Akdeniz'de yolcu uçağı uçuramayacağız!..
İç gündem, Meclis'teki Cumhurbaşkanlığı görünümlü Anayasa değişikliği paketine kilitlendi. Sabahtan akşama fire toto oynanıyor!.. Türkiye'nin hayati fireleri itina ile gözden kaçırılıyor!.. Bunlardan birisi, Cenevre'de başlayan Kıbrıs görüşmeleri. Gerçekler, Türk dünyasından ustalıkla gizleniyor. İç destekli dış dayatmalara boyun eğersek, sadece, şehit kanları ile suladığımız yavru vatanı kaybetmeyeceğiz... Akdeniz'de yolcu uçağımızı bile uçuramayacak hale düşeceğiz... Kamuoyu olarak uyanık olmazsak çok acı kayıplar vereceğiz ama iş işten geçecek!..
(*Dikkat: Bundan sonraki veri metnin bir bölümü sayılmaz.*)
(* ===== verification/RoundRobin.v ===== *)
(** * The round robin iterator over the active elections is complete *)

From S2P Require Import Prelude Ordered Types Blocks Votes Election ElectionSafe ActiveElections.
From S2P Require Import AecSafe.

(** Before an item was yielded in a round, the buckets passed are empty; the
    round ends at the last bucket. *)
Record rr_ok (it : RoundRobinIterator) : Prop := {
  rr_passed : rr_yielded it = false -> forall j, (j < rr_current it)%nat -> rr_bucket_iters it !! j = Some [];
  rr_end : (length (rr_bucket_iters it) <= rr_current it)%nat -> rr_yielded it = false;
  rr_range : (rr_current it <= length (rr_bucket_iters it))%nat;
}.

Definition rr_measure (it : RoundRobinIterator) : nat :=
  length (rr_bucket_iters it) - rr_current it + (if rr_yielded it then length (rr_bucket_iters it) else 0) + 1.

Lemma concat_empty {A} (l : list (list A)) : (forall j, (j < length l)%nat -> l !! j = Some []) -> mjoin l = [].
Proof.
  induction l as [|x l IH]; intros Hj; [done|]. pose proof (Hj 0%nat ltac:(cbn; lia)) as [= ->]. cbn.
  apply IH. intros j Hl. apply (Hj (S j)). cbn. lia.
Qed.

Lemma join_insert {A} (l : list (list A)) i x xs :
  l !! i = Some (x :: xs) -> mjoin l ≡ₚ x :: mjoin (<[i := xs]> l).
Proof.
  revert i. induction l as [|y l IH]; intros [|i] E; try done; cbn in *; [by injection E as ->|].
  rewrite (IH i E). by rewrite Permutation_middle.
Qed.

Lemma next_bucket_entry_ok fuel it :
  rr_ok it -> (rr_measure it <= fuel)%nat ->
  exists r it', next_bucket_entry fuel it = Finished (r, it') /\ rr_ok it' /\
    length (rr_bucket_iters it') = length (rr_bucket_iters it) /\
    match r with
    | Some x => mjoin (rr_bucket_iters it) ≡ₚ x :: mjoin (rr_bucket_iters it')
    | None => mjoin (rr_bucket_iters it) = []
    end.
Proof.
  revert it. induction fuel as [|fuel IH]; intros it Hok Hf; [unfold rr_measure in Hf; lia|].
  destruct it as [iters cur y]. destruct Hok as [P E R]. unfold rr_measure in Hf. cbn -[Nat.ltb Nat.leb] in *.
  destruct (Nat.ltb_spec cur (length iters)) as [Hlt|Hge].
  2: { eexists _, _. split; [done|]. split; [by split|]. split; [done|]. apply concat_empty. cbn. intros j Hj. apply P; [by apply E|lia]. }
  destruct (lookup_lt_is_Some_2 iters cur Hlt) as [b Eb]. rewrite (nth_lookup_Some _ _ _ _ Eb).
  destruct b as [|x xs]; cbn [head tail].
  - rewrite (list_insert_id iters cur [] Eb).
    set (it1 := if (length iters <=? S cur)%nat && y then mkRoundRobin iters 0 false else mkRoundRobin iters (S cur) y).
    assert (rr_ok it1 /\ (rr_measure it1 <= fuel)%nat /\ rr_bucket_iters it1 = iters) as (Hok1 & Hm1 & Ei).
    { unfold it1, rr_measure. destruct (Nat.leb_spec (length iters) (S cur)), y; cbn; split_and!; try done; try lia; split; cbn; try done; try lia.
      all: intros _ j Hj; destruct (decide (j = cur)) as [->|]; [done|]; apply P; [done|lia]. }
    destruct (IH it1 Hok1 Hm1) as (r & it' & Er & Hok' & Hl & Hr). rewrite Ei in Hl, Hr. eexists _, _. by split_and!.
  - eexists _, _. split; [done|]. rewrite length_insert. destruct (Nat.leb_spec (length iters) (S cur)); cbn;
      (split; [|split; [by rewrite length_insert|by apply join_insert]]); split; cbn; rewrite ?length_insert; try done; lia.
Qed.

Lemma rr_measure_le it : rr_ok it -> (rr_measure it <= 2 * length (rr_bucket_iters it) + 1)%nat.
Proof. intros [_ _ R]. unfold rr_measure. destruct (rr_yielded it); lia. Qed.

Lemma round_robin_collect_ok fuel c it :
  rr_ok it -> (length (mjoin (rr_bucket_iters it)) < fuel)%nat ->
  (forall x, x ∈ mjoin (rr_bucket_iters it) -> is_Some (rc_by_root c !! be_root x)) ->
  exists l, round_robin_collect fuel c it = Finished l /\
    (fun x => rc_by_root c !! be_root x) <$> mjoin (rr_bucket_iters it) ≡ₚ Some <$> l.
Proof.
  revert it. induction fuel as [|fuel IH]; intros it Hok Hf Hin; [lia|]. cbn [round_robin_collect].
  unfold round_robin_next.
  destruct (next_bucket_entry_ok _ it Hok (rr_measure_le it Hok)) as (r & it' & -> & Hok' & Hl & Hr). cbn.
  destruct r as [x|]; cbn.
  - destruct (Hin x) as [en Een]; [rewrite Hr; by left|]. rewrite Een. cbn.
    destruct (IH it' Hok') as (l & El & Hp).
    + apply Permutation_length in Hr. cbn in Hr. lia.
    + intros y Hy. apply Hin. rewrite Hr. by right.
    + exists (en :: l). rewrite El. split; [done|]. rewrite Hr. cbn. by rewrite Een, Hp.
  - exists []. split; [done|]. by rewrite Hr.
Qed.

Lemma join_filter_nonempty {A} (l : list (list A)) (P : list A -> bool) :
  (forall b, P b = false -> b = []) -> mjoin (List.filter P l) = mjoin l.
Proof.
  intros HP. induction l as [|b l IH]; [done|]. cbn [List.filter]. change (mjoin (b :: l)) with (b ++ mjoin l).
  destruct (P b) eqn:E; [|by rewrite IH, (HP b E)]. change (mjoin (b :: List.filter P l)) with (b ++ mjoin (List.filter P l)).
  by rewrite IH.
Qed.

Lemma join_rev {A} (l : list (list A)) : mjoin (rev l) ≡ₚ mjoin l.
Proof. by rewrite <- Permutation_rev. Qed.

Lemma btree_NoDup b : btree bucket_entry_cmp b -> NoDup b.
Proof.
  induction 1 as [|x l Hs IH Hall]; constructor; [|done]. intros Hx. rewrite Forall_forall in Hall. specialize (Hall x Hx).
  cbn in Hall. by rewrite (proj2 (cmp_eq _ bucket_entry_cmp_laws x x) eq_refl) in Hall.
Qed.

Lemma join_NoDup (l : list (list BucketEntry)) :
  (forall i b, l !! i = Some b -> NoDup b) ->
  (forall i j b b' x, l !! i = Some b -> l !! j = Some b' -> x ∈ b -> x ∈ b' -> i = j) ->
  NoDup (mjoin l).
Proof.
  intros Hn Hd. induction l as [|b l IH]; [constructor|]. cbn. apply NoDup_app. split; [by apply (Hn 0%nat)|]. split.
  - intros x Hx (b' & Hx' & [j Ej]%list_elem_of_lookup)%list_elem_of_join. by pose proof (Hd 0%nat (S j) b b' x eq_refl Ej Hx Hx').
  - apply IH; [intros i; apply (Hn (S i))|]. intros i j b1 b2 x E1 E2 H1 H2. by injection (Hd (S i) (S j) b1 b2 x E1 E2 H1 H2).
Qed.

Lemma bucket_roots known m buckets :
  entries_ok known m -> buckets_ok m buckets -> be_root <$> mjoin buckets ≡ₚ (map_to_list m).*1.
Proof.
  intros He [Hl Hb].
  assert (forall i b x, buckets !! i = Some b -> x ∈ b ->
    exists en, m !! be_root x = Some en /\ en_priority en = be_priority x /\ entry_bucket en = Some i) as Hin
    by (intros i b x Ei Hx; by apply (Hb i b Ei)).
  apply NoDup_Permutation.
  - apply NoDup_fmap_2_strong.
    + intros x y (b & Hx & [i Ei]%list_elem_of_lookup)%list_elem_of_join (b' & Hy & [j Ej]%list_elem_of_lookup)%list_elem_of_join E.
      destruct (Hin _ _ _ Ei Hx) as (en & E1 & P1 & _), (Hin _ _ _ Ej Hy) as (en' & E2 & P2 & _).
      destruct x, y; cbn in *; congruence.
    + apply join_NoDup; [intros i b Ei; by apply btree_NoDup, (Hb i b Ei)|].
      intros i j b b' x Ei Ej Hx Hy. destruct (Hin _ _ _ Ei Hx) as (en & E1 & _ & B1), (Hin _ _ _ Ej Hy) as (en' & E2 & _ & B2). congruence.
  - apply NoDup_fst_map_to_list.
  - intros r. rewrite !list_elem_of_fmap. split.
    + intros (x & -> & (b & Hx & [i Ei]%list_elem_of_lookup)%list_elem_of_join). destruct (Hin _ _ _ Ei Hx) as (en & E & _).
      exists (be_root x, en). split; [done|]. by apply elem_of_map_to_list.
    + intros ([r' en] & -> & E%elem_of_map_to_list). destruct (He _ _ E) as [_ _ _ _ Hbal].
      destruct (bucket_index_ok (el_behavior (en_election en)) _ Hbal) as (i & Ei & Hi).
      destruct (lookup_lt_is_Some_2 buckets i) as [b Eb]; [by rewrite Hl|].
      exists (mkBucketEntry r' (en_priority en)). split; [done|]. apply list_elem_of_join. exists b.
      split; [|by eapply list_elem_of_lookup_2]. apply (proj2 (Hb i b Eb)). by exists en.
Qed.

Lemma omap_id_Some {A} (l : list A) : omap id (Some <$> l) = l.
Proof. induction l as [|x l IH]; [done|]. cbn. by rewrite IH. Qed.

Lemma lookup_keys {V} (m : gmap QualifiedRoot V) : (m !!.) <$> (map_to_list m).*1 = Some <$> (map_to_list m).*2.
Proof.
  rewrite <- !list_fmap_compose. apply list_fmap_ext. intros i [k v] E. cbn. apply elem_of_map_to_list.
  by eapply list_elem_of_lookup_2.
Qed.

Lemma round_robin_complete known c :
  entries_ok known (rc_by_root c) -> buckets_ok (rc_by_root c) (rc_buckets c) ->
  exists l, round_robin_collect (S (size (rc_by_root c))) c (round_robin_new c) = Finished l /\
    l ≡ₚ (map_to_list (rc_by_root c)).*2.
Proof.
  intros He Hb. pose proof (bucket_roots known _ _ He Hb) as Hr.
  assert (mjoin (rr_bucket_iters (round_robin_new c)) ≡ₚ mjoin (rc_buckets c)) as Hj.
  { cbn [round_robin_new rr_bucket_iters]. rewrite join_filter_nonempty; [apply join_rev|].
    intros b. by case_bool_decide. }
  destruct (round_robin_collect_ok (S (size (rc_by_root c))) c (round_robin_new c)) as (l & El & Hp).
  - split; cbn; [lia|done|lia].
  - rewrite Hj. rewrite <- (length_fmap be_root), Hr, length_fmap, length_map_to_list. lia.
  - intros x. rewrite Hj. intros Hx. assert (be_root x ∈ be_root <$> mjoin (rc_buckets c)) as Hin by (by apply list_elem_of_fmap_2).
    rewrite Hr in Hin. apply list_elem_of_fmap in Hin as ([k en] & -> & E). apply elem_of_map_to_list in E. by eexists.
  - exists l. split; [done|]. rewrite Hj in Hp.
    rewrite <- (omap_id_Some l), <- Hp. rewrite <- (omap_id_Some (map_to_list _).*2), <- lookup_keys.
    by rewrite <- Hr, <- list_fmap_compose.
Qed.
Millî Savunma Bakanlığı eski Genel Sekreteri emekli Kurmay Albay Ümit Yalım, Cenevre görüşmeleri devam ederken, YENİÇAĞ'a haritalarla çok önemli açıklamalar yaptı. Akdeniz'de başımıza nasıl bir çuval geçirilecek?.. Ümit Yalım'ın anlattıklarını tane tane ve ağır ağır okuyun lütfen!.. Bu arada, AKP iktidarının uluslararası belgeyle KKTC'yi tanımadığını nasıl tescil ettirdiğine de bakın!..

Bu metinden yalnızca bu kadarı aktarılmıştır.